**Work order**
Check each line of the listing for the string "StealTicks". Copy those where it appears.

══ Data shown ══

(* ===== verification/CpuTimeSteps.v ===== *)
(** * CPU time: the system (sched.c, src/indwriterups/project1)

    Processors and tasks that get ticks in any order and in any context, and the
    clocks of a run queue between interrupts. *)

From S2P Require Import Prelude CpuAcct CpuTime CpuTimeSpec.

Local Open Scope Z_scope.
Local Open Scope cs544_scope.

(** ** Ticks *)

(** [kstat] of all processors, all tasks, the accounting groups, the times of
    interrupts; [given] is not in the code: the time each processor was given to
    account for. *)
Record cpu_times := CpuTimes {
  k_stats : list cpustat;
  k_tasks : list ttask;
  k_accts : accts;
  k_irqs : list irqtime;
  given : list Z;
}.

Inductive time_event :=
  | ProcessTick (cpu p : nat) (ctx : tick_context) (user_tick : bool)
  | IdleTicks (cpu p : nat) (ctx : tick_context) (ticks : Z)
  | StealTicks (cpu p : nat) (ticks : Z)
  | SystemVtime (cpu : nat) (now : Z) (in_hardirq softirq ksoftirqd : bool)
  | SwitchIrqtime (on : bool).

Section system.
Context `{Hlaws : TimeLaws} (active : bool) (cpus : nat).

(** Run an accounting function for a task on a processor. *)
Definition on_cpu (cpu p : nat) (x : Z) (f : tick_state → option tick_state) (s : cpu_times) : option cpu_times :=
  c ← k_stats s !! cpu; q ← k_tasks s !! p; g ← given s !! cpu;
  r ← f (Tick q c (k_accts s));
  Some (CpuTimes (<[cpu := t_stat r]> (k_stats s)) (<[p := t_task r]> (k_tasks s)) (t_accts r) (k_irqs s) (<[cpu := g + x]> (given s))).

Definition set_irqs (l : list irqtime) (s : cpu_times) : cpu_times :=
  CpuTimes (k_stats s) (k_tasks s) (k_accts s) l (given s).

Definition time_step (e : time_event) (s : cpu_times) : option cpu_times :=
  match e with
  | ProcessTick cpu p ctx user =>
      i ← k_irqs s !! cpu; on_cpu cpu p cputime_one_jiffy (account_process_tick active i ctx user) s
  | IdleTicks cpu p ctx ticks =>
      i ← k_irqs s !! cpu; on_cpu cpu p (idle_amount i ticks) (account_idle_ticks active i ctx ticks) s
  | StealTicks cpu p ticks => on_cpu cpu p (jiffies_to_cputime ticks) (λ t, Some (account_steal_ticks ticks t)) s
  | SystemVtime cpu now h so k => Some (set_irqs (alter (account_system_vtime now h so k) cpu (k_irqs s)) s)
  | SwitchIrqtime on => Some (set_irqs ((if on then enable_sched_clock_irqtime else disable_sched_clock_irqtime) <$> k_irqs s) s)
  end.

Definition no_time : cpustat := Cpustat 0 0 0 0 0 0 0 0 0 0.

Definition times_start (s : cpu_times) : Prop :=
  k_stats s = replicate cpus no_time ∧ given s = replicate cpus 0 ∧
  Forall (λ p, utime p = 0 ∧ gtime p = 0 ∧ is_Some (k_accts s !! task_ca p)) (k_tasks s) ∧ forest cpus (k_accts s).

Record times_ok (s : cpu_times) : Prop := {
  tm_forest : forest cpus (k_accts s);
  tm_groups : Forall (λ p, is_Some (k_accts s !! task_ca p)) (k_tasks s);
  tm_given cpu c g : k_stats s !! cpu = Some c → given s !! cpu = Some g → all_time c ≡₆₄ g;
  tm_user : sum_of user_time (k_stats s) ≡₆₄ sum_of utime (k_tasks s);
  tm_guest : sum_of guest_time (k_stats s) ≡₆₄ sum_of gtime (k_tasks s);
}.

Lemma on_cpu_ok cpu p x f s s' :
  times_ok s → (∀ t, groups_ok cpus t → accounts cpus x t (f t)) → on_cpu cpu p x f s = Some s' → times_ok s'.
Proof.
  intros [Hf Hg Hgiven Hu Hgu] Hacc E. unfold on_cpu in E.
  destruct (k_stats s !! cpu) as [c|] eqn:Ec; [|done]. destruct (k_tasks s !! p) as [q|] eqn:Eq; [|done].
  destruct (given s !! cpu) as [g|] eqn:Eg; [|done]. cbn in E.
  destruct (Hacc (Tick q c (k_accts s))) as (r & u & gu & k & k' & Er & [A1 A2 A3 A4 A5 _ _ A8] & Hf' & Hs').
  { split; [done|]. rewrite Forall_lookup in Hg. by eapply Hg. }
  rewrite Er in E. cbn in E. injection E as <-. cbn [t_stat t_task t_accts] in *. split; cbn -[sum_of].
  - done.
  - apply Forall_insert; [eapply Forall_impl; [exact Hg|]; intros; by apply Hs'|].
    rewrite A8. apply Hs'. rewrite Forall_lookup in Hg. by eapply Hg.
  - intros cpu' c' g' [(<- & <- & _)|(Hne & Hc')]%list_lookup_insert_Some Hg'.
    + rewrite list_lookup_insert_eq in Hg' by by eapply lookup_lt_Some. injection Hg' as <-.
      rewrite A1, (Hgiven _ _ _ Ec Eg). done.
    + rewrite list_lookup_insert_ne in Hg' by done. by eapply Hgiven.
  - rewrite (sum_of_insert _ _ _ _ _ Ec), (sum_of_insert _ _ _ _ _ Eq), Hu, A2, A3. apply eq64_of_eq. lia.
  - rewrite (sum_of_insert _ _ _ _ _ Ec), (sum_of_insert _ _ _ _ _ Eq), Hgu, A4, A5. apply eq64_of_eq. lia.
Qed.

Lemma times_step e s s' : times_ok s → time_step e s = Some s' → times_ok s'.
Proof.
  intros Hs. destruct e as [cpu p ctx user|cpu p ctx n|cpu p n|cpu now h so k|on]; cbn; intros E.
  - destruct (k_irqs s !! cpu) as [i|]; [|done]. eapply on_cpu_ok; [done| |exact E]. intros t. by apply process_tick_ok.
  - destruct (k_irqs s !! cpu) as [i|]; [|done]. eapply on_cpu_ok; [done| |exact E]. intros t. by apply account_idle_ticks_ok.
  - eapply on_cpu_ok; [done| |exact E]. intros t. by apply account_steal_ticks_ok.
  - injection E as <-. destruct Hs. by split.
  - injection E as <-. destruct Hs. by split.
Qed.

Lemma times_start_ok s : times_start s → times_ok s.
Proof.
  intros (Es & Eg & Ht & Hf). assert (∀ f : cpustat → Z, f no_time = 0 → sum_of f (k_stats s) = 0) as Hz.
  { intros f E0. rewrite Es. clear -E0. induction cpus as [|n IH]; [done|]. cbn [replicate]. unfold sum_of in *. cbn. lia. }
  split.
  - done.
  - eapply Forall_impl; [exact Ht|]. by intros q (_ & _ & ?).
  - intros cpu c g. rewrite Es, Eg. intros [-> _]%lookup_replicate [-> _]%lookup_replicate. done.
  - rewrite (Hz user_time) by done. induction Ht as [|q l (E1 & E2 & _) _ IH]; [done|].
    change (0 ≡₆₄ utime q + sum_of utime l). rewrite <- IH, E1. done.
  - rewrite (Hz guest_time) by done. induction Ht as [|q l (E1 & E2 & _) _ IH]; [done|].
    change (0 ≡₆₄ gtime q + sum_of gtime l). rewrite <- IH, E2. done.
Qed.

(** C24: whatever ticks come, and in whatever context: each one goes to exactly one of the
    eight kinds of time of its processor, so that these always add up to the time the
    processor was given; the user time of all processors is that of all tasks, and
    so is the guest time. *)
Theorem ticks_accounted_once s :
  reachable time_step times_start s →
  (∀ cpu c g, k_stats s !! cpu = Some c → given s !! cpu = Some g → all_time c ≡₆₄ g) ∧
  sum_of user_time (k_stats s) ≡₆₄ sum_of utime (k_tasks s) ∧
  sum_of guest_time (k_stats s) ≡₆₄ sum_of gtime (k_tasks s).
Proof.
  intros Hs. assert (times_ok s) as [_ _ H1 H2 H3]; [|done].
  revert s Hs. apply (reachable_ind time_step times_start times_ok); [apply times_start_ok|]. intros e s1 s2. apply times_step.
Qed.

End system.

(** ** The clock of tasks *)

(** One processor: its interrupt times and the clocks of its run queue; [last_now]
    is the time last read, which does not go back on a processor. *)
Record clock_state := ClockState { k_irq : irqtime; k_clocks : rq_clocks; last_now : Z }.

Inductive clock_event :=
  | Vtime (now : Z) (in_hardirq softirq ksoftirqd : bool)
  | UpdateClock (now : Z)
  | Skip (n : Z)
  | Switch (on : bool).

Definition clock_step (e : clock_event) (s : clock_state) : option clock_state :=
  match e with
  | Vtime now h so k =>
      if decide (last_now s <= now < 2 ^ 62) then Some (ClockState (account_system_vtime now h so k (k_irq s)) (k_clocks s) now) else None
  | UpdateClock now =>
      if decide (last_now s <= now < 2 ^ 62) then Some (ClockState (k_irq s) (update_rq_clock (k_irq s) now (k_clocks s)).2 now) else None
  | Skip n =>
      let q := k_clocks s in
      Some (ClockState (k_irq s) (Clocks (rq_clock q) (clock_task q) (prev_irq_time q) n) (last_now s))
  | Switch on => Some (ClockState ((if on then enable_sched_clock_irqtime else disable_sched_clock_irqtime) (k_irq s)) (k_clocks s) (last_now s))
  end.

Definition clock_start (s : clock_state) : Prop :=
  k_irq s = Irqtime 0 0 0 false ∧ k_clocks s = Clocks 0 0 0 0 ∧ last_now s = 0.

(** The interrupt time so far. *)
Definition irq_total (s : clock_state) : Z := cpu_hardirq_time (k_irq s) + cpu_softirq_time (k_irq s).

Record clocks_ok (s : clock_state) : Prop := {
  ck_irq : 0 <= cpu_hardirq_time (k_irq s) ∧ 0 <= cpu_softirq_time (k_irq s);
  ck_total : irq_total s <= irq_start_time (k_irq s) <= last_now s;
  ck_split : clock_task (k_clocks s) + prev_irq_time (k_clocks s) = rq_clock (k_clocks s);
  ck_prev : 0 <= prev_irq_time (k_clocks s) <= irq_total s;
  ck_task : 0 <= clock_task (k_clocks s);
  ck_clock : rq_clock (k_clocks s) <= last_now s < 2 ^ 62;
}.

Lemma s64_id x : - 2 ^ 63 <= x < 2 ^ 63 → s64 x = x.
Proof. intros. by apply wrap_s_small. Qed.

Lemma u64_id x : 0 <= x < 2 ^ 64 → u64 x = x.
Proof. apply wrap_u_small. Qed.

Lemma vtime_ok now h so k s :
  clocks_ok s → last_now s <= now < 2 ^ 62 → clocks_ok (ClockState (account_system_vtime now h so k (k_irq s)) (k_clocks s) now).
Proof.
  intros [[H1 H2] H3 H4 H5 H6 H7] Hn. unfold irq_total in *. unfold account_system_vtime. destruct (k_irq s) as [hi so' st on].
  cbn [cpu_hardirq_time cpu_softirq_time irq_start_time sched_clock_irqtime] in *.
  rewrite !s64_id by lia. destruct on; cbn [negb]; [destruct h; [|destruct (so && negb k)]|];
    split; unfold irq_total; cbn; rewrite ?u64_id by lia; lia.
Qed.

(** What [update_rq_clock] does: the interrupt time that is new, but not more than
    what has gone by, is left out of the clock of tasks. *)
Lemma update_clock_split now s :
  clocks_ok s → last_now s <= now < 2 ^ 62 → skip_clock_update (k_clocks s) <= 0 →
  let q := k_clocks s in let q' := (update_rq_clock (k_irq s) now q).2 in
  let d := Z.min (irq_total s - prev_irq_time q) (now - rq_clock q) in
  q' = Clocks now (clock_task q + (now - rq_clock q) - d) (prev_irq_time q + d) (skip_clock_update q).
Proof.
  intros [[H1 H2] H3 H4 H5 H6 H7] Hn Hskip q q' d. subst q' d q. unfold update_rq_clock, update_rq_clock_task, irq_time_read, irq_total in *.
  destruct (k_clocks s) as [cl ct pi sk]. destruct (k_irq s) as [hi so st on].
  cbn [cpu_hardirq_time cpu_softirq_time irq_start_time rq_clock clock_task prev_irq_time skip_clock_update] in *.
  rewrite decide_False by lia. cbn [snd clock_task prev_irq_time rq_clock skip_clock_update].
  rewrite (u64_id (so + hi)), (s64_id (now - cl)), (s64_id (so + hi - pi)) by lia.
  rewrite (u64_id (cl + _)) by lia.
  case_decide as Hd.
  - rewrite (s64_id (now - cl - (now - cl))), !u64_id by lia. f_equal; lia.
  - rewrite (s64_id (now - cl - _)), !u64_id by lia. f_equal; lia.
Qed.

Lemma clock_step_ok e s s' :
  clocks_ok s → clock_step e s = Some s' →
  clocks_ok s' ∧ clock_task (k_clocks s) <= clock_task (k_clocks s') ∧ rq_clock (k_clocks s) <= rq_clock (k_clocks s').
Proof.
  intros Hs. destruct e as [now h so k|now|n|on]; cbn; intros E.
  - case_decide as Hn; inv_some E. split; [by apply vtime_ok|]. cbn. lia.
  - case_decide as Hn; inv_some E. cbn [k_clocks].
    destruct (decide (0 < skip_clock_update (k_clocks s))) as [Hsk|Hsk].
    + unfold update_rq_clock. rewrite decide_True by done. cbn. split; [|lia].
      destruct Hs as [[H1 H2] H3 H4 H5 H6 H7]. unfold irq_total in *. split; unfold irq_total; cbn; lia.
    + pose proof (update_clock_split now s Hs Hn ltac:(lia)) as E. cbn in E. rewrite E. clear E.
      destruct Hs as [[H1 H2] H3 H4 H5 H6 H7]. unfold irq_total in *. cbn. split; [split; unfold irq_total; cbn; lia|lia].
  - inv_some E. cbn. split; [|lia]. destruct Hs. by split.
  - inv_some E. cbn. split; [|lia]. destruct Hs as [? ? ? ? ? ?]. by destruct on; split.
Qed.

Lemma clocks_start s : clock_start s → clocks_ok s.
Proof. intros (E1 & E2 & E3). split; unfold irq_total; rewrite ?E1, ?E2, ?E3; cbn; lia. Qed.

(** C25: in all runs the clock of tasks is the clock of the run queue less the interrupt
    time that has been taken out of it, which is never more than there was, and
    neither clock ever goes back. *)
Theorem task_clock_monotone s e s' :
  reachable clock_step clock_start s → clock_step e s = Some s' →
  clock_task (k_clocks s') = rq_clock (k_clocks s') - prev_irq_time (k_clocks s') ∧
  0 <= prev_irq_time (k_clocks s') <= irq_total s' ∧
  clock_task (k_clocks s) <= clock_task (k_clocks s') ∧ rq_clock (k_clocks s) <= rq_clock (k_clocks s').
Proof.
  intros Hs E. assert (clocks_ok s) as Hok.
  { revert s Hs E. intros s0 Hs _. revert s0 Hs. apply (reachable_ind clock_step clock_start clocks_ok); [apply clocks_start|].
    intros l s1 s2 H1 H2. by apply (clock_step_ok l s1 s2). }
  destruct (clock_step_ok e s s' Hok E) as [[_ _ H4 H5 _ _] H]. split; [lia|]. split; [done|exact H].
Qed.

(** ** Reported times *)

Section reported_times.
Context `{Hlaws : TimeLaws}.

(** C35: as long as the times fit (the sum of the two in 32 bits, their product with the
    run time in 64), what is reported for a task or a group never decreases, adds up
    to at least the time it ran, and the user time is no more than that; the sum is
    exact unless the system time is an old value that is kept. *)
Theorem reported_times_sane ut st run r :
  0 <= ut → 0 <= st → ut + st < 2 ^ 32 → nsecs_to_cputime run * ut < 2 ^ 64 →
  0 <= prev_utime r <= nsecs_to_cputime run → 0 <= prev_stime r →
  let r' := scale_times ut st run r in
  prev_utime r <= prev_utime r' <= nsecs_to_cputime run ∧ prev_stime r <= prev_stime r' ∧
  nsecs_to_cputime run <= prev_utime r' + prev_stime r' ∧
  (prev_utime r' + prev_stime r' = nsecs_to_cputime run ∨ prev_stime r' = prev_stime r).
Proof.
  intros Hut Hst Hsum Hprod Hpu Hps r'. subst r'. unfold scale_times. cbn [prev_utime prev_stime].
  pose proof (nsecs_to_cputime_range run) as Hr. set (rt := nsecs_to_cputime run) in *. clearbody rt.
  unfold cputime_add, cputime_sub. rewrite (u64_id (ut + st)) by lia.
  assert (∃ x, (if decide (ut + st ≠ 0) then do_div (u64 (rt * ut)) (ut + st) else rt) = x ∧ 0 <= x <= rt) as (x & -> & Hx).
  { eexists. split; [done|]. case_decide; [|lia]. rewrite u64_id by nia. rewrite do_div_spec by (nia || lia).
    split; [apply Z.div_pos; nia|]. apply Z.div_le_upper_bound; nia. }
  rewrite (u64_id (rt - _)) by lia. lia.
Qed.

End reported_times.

═══
══ Data shown ══

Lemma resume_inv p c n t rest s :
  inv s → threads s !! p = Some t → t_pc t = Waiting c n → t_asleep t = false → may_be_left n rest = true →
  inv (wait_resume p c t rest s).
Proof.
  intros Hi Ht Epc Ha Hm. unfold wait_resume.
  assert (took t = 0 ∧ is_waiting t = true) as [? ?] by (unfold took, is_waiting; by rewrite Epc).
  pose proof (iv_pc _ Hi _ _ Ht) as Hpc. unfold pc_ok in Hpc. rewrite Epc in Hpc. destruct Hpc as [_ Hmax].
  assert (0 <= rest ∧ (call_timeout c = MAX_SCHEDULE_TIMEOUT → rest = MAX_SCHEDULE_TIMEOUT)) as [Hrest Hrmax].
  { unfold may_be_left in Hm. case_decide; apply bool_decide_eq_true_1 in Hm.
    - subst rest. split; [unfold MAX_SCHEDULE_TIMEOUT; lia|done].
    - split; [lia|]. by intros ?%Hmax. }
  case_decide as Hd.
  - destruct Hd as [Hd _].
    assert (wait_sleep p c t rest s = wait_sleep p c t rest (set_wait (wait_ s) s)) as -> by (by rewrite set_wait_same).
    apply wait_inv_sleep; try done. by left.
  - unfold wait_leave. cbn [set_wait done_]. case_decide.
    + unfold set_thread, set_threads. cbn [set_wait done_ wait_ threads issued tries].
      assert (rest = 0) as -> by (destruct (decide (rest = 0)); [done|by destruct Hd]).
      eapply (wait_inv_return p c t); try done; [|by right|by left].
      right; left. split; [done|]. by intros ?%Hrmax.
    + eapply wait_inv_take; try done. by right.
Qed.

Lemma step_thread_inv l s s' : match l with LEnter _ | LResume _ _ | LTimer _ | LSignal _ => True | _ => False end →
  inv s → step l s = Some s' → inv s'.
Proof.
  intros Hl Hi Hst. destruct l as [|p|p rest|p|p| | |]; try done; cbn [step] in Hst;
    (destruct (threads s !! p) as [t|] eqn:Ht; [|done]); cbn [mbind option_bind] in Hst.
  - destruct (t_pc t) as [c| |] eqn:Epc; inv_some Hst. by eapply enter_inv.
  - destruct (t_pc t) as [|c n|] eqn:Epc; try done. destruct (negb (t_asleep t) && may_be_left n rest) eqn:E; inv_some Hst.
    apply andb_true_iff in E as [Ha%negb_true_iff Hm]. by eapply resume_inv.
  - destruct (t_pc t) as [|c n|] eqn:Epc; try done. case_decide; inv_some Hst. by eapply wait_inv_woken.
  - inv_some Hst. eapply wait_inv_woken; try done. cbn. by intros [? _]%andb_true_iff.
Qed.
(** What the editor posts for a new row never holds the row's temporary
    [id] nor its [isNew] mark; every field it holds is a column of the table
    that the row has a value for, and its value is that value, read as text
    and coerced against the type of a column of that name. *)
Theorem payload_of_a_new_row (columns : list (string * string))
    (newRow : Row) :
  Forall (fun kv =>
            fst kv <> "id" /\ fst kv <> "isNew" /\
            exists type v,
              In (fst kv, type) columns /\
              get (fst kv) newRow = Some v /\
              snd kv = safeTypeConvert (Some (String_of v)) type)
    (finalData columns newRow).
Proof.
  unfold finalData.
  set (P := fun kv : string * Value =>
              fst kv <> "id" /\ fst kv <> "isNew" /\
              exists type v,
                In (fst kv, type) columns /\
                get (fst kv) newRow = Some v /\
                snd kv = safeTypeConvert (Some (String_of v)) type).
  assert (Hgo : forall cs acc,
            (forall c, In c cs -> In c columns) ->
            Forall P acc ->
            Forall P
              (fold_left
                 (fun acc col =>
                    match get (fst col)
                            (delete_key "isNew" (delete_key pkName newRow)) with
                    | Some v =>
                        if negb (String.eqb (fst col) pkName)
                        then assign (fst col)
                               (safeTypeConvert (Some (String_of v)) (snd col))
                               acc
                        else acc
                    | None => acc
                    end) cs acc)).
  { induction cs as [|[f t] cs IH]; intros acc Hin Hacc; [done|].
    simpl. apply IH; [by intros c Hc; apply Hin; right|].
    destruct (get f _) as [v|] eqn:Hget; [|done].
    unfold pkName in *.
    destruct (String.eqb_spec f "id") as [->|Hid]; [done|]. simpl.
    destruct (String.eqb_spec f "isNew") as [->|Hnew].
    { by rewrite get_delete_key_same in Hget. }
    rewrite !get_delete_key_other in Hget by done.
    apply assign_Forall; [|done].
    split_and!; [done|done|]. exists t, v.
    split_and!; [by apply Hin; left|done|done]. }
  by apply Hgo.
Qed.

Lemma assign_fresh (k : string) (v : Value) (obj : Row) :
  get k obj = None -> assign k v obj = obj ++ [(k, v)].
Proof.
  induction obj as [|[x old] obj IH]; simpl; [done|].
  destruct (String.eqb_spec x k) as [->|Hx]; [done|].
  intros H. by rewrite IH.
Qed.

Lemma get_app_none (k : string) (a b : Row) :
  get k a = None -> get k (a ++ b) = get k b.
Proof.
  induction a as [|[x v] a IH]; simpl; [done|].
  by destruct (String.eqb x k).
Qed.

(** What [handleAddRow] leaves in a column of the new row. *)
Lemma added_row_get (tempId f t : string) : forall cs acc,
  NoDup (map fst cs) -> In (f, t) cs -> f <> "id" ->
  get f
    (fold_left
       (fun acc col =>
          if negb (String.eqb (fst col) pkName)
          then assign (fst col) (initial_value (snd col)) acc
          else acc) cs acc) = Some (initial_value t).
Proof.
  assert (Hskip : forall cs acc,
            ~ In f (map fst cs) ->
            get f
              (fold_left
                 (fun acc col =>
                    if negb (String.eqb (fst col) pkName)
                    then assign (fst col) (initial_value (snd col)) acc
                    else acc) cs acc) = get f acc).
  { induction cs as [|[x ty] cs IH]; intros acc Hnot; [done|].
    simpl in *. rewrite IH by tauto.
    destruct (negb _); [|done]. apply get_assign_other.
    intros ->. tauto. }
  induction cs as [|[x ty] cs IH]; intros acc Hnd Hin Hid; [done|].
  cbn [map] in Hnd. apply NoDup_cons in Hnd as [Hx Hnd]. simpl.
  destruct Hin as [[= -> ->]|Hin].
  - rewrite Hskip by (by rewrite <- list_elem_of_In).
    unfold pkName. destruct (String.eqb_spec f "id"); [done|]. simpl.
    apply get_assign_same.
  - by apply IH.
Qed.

═══

**Exercise result**
  | StealTicks (cpu p : nat) (ticks : Z)
  | StealTicks cpu p ticks => on_cpu cpu p (jiffies_to_cputime ticks) (λ t, Some (account_steal_ticks ticks t)) s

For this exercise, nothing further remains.